To illustrate, if allowing an application would violate equal treatment on a superficial level—without impacting due process interests, tribunals could consider granting them. This could be done in cases where a party could not file a document before the tribunal due to valid reasons like—delayed discovery, emergence of new material facts, etc. However, tribunals should be mindful of the patterns of the requesting party, and should disallow them if repeated actions jointly pose a risk towards equal treatment.

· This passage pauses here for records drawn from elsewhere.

(** [Arguments::Arguments] *)
Fixpoint parse_arguments (tokens : list string) : ToolArguments :=
  let named name value (a : ToolArguments) := mkToolArguments ((name, value) :: ta_values a) (ta_positional a) in
  match tokens with
  | [] => mkToolArguments [] []
  | token :: rest =>
    if is_flag token then
      match split_at "="%char (flag_body token) with
      | (name, Some value) => named name value (parse_arguments rest)
      | (name, None) =>
        match rest with
        | next :: rest' =>
          if negb (is_flag next) then named name next (parse_arguments rest')
          else named name "" (parse_arguments rest)
        | [] => named name "" (parse_arguments rest)
        end
      end
    else
      let a := parse_arguments rest in mkToolArguments (ta_values a) (token :: ta_positional a)
  end.

Fixpoint find_value (values : list (string * string)) (name : string) : option string :=
  match values with
  | [] => None
  | (key, value) :: values => if bool_decide (key = name) then Some value else find_value values name
  end.
Definition arg_get (a : ToolArguments) (name : string) : option string := find_value (ta_values a) name.
Definition arg_has (a : ToolArguments) (name : string) : bool := bool_decide (is_Some (arg_get a name)).

(** [std::stoull] and [std::stoul], base ten: [None] where they throw.  A minus sign
    is taken modulo the width, and what follows the digits is ignored. *)
Definition is_space (c : Ascii.ascii) : bool := (code c =? 32) || ((9 <=? code c) && (code c <=? 13)).
Fixpoint skip_space (text : string) : string :=
  match text with
  | EmptyString => EmptyString
  | String c rest => if is_space c then skip_space rest else text
  end.
Fixpoint leading_digits (value : Z) (text : string) : Z :=
  match text with
  | EmptyString => value
  | String c rest => if isdigit c then leading_digits (value * 10 + (code c - 48)) rest else value
  end.
Definition starts_digit (text : string) : bool := match text with String c _ => isdigit c | _ => false end.
Definition stoull (text : string) : option Z :=
  let text := skip_space text in
  let '(negative, digits) :=
    match text with
    | String c rest => if bool_decide (c = "-"%char) then (true, rest)
                       else if bool_decide (c = "+"%char) then (false, rest) else (false, text)
    | EmptyString => (false, text)
    end in
  if negb (starts_digit digits) then None
  else
    let value := leading_digits 0 digits in
    if u64_max <? value then None
    else Some (if negative : bool then (- value) mod 2 ^ 64 else value).
Definition arg_number (a : ToolArguments) (name : string) : option Z := arg_get a name ≫= stoull.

Further, tribunals should be extremely cautious where allowing an application will not just undermine due process standards but will violate public policy considerations of the seat of arbitration. For instance, tribunals should decline admitting a time-barred claim where the applicant (a) had knowledge of the claim from the outset and (b) laws of limitation of the seat is clear on disallowing time-barred claims.
Conclusion
Parties opt for arbitration with the expectation of a fair and efficient resolution. However, potential challenges to arbitral awards on the ground of due process violations led some tribunals to take excessive caution when it comes to issues potentially involving due process. Such due process paranoia renders such expectations futile. As a result, there is a growing perception that arbitration is time-consuming and lacks “effective sanctions” [Beale & Goh, p. 6] against tactics that weaken due process safeguards in place. If tribunals continue to be overly cautious about due process concerns, it could erode the legacy of international arbitration by compromising due process, efficiency, and other factors that initially led the parties to choose arbitration over litigation and other dispute resolution mechanisms. As arbitral tribunals are largely the masters of their own process, the ball lies in their court. Hence, instead of letting paranoia guide them, tribunals should be guided by the practice of enforcement courts, who have traditionally backed the case management powers of arbitral tribunals. Moreover, institutions could also develop systematic guidance for tribunals to uphold fairness and efficiency of arbitration proceedings within the boundaries of public policy and equal treatment of the parties.